### Activity:
Scan the entries below. Report each line where the string "Hbad" occurs.

### Collected data:
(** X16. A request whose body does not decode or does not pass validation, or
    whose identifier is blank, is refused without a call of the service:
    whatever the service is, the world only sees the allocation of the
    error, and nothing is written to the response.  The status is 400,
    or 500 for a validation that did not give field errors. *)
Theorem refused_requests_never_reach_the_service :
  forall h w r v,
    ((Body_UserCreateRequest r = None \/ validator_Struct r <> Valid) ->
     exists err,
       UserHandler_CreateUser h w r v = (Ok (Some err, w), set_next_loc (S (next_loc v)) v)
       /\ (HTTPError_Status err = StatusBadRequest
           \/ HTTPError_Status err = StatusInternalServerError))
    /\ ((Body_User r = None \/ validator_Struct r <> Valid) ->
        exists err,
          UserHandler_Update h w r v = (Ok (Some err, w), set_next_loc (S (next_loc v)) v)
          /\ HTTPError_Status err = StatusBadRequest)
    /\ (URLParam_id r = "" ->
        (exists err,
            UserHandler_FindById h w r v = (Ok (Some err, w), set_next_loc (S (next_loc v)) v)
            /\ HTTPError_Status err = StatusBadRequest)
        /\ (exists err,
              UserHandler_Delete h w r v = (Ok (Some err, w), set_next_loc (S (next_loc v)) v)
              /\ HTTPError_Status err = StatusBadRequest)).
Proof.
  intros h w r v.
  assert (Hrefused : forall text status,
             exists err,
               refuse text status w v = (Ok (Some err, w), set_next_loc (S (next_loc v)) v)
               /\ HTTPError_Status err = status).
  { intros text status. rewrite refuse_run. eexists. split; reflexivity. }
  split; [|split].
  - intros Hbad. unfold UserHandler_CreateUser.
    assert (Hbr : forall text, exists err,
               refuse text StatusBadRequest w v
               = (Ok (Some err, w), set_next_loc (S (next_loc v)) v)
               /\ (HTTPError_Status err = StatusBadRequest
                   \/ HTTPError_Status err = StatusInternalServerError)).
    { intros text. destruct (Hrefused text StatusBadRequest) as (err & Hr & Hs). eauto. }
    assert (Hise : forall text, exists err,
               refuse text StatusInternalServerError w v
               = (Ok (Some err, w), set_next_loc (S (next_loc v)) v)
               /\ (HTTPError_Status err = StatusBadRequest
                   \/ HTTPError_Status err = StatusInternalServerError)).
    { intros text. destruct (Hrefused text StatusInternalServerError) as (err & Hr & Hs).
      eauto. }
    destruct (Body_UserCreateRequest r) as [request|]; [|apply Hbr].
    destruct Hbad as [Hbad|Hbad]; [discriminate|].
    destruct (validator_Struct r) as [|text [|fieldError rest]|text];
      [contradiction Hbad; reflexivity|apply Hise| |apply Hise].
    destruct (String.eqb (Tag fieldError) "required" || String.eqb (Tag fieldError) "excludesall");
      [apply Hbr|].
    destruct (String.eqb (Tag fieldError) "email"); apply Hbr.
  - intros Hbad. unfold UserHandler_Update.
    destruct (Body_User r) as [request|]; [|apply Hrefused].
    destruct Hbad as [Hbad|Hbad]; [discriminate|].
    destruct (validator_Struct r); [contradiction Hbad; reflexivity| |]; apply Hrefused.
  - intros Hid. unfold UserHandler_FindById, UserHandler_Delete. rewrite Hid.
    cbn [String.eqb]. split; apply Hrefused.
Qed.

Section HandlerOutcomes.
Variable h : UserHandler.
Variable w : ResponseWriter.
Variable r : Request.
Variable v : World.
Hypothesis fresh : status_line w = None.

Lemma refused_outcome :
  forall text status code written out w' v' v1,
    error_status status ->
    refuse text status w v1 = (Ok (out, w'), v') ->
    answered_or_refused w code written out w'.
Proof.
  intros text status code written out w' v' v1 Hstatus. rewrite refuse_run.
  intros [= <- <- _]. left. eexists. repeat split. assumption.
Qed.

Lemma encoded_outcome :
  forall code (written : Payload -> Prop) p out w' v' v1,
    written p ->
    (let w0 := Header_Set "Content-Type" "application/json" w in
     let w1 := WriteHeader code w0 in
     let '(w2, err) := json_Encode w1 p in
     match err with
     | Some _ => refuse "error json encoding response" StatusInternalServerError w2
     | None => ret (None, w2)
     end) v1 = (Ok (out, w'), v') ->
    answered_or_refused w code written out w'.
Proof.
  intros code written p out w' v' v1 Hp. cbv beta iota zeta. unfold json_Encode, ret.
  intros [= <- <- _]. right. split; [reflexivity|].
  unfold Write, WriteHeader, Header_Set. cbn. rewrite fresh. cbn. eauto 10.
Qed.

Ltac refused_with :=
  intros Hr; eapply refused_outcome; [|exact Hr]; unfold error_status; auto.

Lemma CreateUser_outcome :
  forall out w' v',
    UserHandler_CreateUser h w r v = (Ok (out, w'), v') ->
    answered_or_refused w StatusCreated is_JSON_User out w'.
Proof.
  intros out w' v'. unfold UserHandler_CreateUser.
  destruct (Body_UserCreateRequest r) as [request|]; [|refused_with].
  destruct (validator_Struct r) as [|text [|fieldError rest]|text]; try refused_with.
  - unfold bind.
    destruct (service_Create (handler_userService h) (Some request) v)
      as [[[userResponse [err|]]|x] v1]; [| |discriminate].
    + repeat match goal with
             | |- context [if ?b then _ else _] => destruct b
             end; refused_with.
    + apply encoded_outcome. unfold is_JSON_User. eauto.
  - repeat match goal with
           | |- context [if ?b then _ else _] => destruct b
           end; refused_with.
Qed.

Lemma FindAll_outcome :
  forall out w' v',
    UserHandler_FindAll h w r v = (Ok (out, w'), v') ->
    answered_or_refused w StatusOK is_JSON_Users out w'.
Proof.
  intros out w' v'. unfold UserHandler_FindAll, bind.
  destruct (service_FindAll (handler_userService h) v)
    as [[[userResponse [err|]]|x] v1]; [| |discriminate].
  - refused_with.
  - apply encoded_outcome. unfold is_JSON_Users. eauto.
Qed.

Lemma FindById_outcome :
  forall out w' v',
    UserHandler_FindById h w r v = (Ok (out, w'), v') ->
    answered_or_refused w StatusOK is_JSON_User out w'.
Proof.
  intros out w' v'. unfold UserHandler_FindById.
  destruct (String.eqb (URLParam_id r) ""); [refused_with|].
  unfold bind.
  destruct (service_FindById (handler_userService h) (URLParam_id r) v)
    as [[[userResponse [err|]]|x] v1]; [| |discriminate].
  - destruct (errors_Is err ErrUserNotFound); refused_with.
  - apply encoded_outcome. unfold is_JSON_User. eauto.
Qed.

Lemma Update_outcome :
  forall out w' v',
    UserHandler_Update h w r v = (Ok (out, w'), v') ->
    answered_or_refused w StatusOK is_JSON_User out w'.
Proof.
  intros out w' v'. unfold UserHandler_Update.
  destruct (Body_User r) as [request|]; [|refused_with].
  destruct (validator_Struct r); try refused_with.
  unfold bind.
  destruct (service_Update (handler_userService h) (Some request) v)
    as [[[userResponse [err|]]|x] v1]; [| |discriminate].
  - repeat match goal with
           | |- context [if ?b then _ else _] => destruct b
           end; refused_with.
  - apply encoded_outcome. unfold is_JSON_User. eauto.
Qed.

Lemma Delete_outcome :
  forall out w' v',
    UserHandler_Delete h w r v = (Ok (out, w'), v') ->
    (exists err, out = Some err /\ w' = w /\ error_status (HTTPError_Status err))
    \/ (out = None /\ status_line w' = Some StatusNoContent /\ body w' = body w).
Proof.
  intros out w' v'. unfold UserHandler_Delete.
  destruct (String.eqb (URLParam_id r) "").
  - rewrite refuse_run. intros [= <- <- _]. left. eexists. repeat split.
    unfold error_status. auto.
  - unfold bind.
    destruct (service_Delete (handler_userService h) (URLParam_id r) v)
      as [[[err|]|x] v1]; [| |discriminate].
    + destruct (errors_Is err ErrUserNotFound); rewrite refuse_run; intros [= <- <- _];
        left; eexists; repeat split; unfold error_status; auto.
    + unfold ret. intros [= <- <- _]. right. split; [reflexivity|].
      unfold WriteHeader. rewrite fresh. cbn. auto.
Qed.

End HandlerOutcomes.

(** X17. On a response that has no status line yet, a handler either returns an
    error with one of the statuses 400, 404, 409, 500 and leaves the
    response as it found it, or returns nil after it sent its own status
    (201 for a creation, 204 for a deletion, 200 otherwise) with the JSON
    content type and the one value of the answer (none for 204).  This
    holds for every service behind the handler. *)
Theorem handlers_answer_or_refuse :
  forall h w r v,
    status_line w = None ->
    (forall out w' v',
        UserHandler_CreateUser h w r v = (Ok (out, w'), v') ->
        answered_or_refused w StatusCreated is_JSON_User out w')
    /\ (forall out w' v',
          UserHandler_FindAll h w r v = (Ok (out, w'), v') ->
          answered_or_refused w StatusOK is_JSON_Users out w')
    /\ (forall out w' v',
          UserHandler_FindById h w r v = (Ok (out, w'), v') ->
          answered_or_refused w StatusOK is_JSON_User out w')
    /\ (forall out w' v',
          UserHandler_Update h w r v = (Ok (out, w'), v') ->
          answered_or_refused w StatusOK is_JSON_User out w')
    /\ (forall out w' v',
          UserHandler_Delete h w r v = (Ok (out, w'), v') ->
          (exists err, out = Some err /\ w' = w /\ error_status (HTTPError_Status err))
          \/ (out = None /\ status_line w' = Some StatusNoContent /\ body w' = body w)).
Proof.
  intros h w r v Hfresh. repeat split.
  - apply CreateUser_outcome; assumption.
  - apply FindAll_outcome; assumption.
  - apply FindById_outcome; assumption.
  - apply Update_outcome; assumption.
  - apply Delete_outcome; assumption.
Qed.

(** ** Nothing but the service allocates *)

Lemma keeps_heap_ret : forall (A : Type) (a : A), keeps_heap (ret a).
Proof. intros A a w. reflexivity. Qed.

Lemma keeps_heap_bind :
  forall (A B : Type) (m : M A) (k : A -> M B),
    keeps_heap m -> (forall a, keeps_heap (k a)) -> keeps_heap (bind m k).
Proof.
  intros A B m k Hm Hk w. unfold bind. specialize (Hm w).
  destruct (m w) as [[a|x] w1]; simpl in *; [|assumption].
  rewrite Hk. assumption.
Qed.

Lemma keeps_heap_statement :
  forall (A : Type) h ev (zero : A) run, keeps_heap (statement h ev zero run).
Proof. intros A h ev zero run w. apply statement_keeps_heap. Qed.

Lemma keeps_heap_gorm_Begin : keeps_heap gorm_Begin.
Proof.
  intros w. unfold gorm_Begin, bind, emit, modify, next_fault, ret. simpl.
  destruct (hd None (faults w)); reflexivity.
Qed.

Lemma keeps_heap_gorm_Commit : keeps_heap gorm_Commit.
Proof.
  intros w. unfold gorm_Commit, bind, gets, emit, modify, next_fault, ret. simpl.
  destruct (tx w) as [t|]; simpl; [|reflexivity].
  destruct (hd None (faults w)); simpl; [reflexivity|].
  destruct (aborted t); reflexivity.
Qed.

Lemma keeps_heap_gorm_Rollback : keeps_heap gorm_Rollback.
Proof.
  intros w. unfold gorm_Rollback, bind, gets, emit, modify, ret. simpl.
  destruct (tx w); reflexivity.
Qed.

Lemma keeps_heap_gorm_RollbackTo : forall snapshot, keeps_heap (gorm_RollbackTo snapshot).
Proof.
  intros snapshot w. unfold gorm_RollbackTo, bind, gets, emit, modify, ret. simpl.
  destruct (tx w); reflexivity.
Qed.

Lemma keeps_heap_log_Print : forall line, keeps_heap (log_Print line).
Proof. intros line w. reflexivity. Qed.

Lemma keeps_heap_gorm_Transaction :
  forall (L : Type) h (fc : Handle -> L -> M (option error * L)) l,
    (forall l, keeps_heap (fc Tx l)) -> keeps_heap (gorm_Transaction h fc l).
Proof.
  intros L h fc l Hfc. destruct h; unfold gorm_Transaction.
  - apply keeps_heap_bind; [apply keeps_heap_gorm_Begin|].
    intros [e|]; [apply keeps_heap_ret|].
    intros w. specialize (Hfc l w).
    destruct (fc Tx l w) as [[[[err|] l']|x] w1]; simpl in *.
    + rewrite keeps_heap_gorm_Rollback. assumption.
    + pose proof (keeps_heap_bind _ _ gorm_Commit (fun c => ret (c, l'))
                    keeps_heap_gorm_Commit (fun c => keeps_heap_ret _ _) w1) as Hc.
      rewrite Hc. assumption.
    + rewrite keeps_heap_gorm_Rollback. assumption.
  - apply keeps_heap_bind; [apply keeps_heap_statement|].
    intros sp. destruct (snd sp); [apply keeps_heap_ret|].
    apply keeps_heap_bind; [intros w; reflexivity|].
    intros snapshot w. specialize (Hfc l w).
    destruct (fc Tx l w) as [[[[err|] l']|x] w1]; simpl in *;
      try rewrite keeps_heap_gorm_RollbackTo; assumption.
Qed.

==

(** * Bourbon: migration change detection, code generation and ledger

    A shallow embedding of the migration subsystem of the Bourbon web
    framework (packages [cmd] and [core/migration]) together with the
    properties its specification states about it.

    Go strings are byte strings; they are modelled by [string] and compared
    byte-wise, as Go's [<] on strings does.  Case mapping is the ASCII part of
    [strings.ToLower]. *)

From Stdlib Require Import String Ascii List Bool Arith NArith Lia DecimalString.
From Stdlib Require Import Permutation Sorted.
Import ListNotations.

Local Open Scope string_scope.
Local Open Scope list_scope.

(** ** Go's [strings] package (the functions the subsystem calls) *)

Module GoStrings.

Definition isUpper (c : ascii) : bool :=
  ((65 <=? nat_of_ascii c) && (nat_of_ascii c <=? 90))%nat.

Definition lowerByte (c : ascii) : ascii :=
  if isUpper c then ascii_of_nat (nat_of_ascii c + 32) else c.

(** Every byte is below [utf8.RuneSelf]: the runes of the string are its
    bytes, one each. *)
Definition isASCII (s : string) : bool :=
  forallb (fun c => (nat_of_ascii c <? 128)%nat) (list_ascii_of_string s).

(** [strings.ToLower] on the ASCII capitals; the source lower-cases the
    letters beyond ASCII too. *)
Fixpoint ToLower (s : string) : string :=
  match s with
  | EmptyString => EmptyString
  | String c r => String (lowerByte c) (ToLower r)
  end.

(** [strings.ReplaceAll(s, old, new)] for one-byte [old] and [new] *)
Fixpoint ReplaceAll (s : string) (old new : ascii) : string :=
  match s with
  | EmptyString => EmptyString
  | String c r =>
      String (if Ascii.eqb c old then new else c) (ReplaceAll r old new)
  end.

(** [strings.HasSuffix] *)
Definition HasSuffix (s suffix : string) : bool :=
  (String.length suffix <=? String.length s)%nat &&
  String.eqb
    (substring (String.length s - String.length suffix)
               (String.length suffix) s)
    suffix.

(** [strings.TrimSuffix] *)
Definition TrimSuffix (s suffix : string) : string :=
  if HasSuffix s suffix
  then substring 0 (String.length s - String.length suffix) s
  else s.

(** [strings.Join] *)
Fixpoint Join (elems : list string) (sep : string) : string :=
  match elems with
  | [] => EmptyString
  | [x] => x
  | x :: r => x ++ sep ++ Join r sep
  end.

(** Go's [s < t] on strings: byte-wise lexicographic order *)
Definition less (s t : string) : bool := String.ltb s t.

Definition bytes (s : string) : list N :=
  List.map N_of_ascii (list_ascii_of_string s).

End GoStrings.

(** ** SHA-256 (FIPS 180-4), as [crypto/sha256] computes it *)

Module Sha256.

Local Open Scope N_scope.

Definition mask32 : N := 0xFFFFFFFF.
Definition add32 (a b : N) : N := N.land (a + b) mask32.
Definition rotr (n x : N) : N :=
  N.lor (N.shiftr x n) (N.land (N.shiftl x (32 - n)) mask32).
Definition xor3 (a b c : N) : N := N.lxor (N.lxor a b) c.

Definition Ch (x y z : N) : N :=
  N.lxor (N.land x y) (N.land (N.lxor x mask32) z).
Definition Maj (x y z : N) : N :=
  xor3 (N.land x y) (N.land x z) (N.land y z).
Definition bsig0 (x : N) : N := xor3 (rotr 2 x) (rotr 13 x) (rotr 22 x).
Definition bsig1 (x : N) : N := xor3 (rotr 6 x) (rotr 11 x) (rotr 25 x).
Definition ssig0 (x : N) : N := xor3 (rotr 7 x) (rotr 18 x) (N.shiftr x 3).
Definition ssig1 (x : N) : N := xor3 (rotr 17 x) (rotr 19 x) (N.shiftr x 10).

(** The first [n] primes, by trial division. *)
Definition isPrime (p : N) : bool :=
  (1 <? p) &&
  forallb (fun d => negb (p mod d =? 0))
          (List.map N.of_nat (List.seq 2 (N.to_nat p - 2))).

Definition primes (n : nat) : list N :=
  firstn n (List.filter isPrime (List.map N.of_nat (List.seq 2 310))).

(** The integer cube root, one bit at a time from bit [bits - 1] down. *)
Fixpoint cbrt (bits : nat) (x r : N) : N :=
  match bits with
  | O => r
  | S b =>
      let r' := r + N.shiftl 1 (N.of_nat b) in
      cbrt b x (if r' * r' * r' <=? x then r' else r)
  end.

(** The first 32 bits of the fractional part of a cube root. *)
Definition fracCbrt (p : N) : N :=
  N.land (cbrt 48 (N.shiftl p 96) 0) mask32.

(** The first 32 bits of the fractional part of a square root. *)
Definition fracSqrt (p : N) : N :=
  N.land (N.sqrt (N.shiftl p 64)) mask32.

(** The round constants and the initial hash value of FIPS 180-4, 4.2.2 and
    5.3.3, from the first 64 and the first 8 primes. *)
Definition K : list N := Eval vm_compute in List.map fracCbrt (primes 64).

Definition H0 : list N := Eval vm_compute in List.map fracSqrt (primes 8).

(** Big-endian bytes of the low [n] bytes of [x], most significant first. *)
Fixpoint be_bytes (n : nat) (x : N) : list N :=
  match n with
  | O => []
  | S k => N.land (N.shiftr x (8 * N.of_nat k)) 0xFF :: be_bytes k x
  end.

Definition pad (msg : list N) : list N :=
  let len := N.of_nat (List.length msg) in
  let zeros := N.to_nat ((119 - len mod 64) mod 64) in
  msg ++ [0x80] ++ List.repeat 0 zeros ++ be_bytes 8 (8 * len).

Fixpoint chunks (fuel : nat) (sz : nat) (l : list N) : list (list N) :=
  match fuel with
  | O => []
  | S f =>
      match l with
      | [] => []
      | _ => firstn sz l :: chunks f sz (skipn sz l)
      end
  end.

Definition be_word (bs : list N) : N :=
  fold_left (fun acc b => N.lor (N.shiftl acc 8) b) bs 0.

* * *

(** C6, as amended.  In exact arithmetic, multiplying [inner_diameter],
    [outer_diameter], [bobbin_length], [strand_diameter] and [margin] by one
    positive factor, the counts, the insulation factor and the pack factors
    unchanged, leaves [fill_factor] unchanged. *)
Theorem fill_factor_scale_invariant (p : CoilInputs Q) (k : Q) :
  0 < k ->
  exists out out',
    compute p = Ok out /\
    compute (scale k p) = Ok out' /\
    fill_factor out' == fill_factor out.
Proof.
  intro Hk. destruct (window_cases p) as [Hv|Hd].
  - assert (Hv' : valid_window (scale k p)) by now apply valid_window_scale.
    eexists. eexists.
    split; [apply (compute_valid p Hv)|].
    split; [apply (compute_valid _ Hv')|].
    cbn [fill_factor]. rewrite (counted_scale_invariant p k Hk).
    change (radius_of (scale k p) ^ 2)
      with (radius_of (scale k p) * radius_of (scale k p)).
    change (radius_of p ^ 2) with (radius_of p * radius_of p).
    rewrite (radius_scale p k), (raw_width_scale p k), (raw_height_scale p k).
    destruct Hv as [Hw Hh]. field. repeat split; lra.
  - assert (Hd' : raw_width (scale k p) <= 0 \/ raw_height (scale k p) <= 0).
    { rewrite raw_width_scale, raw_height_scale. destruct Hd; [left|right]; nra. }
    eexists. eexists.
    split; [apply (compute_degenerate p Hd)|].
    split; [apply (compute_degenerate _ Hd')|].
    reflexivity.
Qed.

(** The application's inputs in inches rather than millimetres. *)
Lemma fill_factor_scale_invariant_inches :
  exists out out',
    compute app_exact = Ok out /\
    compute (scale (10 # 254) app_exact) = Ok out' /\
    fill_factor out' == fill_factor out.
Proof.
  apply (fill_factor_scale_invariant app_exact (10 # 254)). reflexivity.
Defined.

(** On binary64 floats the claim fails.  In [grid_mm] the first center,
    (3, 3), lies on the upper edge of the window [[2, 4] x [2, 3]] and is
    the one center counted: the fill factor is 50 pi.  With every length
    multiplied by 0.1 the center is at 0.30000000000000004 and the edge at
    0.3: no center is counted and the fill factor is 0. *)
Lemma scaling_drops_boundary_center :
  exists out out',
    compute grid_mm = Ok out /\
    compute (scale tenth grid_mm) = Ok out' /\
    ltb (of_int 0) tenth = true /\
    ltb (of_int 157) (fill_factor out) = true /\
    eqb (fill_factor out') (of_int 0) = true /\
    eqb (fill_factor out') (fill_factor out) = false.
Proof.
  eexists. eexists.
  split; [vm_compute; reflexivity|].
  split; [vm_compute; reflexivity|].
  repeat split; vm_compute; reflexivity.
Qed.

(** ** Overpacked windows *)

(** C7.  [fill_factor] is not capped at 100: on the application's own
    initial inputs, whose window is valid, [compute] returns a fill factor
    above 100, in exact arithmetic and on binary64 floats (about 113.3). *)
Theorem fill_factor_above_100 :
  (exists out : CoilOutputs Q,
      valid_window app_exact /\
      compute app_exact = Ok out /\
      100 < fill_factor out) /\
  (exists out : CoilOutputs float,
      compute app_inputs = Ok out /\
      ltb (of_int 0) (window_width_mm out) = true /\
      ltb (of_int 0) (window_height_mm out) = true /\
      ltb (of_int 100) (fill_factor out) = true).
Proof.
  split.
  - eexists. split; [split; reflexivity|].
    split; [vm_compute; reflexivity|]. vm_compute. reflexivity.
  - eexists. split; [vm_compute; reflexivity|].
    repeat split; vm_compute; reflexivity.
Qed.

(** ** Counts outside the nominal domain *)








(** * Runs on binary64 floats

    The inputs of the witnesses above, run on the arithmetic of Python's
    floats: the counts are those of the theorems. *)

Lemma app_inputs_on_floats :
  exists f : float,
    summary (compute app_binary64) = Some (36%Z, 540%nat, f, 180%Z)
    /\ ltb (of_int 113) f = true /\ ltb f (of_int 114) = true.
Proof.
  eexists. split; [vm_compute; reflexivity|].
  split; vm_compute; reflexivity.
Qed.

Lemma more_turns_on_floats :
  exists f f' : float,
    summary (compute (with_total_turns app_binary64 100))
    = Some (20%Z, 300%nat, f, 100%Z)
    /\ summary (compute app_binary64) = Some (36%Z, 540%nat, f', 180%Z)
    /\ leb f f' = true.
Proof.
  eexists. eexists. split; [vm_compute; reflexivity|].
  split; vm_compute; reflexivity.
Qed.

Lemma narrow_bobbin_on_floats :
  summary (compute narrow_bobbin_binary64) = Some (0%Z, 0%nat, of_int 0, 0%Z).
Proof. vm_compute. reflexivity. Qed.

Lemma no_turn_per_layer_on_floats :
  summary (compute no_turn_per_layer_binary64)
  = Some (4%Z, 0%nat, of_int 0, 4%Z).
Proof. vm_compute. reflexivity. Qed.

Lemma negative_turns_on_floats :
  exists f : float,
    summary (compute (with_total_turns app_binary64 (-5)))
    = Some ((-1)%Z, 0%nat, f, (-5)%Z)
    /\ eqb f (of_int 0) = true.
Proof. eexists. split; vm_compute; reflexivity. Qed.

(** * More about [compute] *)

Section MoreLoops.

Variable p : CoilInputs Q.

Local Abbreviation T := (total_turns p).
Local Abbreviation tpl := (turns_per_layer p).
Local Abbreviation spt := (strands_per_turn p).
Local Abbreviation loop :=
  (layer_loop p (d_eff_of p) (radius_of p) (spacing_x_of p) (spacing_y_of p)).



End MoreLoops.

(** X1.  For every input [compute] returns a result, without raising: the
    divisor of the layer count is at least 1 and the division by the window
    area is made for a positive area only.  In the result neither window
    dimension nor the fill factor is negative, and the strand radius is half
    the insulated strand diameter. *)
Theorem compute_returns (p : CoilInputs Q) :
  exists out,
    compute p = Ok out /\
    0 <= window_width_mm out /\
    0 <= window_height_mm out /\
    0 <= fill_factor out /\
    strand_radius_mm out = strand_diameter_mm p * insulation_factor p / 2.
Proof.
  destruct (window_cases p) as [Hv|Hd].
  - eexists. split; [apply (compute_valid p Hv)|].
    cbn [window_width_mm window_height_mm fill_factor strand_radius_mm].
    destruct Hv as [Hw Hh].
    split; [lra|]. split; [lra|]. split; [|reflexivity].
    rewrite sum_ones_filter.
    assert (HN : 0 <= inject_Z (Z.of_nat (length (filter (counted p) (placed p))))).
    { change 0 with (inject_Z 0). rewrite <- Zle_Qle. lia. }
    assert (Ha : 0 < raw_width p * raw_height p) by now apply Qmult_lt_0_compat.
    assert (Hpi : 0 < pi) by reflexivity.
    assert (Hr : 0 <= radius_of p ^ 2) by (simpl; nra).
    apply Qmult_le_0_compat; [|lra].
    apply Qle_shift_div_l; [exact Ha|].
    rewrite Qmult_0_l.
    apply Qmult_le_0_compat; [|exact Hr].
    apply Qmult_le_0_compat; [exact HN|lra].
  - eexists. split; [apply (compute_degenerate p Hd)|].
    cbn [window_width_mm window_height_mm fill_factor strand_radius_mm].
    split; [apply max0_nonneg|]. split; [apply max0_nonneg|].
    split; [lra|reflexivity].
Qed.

### Written solution:
  - intros Hbad. unfold UserHandler_CreateUser.
    destruct Hbad as [Hbad|Hbad]; [discriminate|].
      [contradiction Hbad; reflexivity|apply Hise| |apply Hise].
  - intros Hbad. unfold UserHandler_Update.
    destruct Hbad as [Hbad|Hbad]; [discriminate|].
    destruct (validator_Struct r); [contradiction Hbad; reflexivity| |]; apply Hrefused.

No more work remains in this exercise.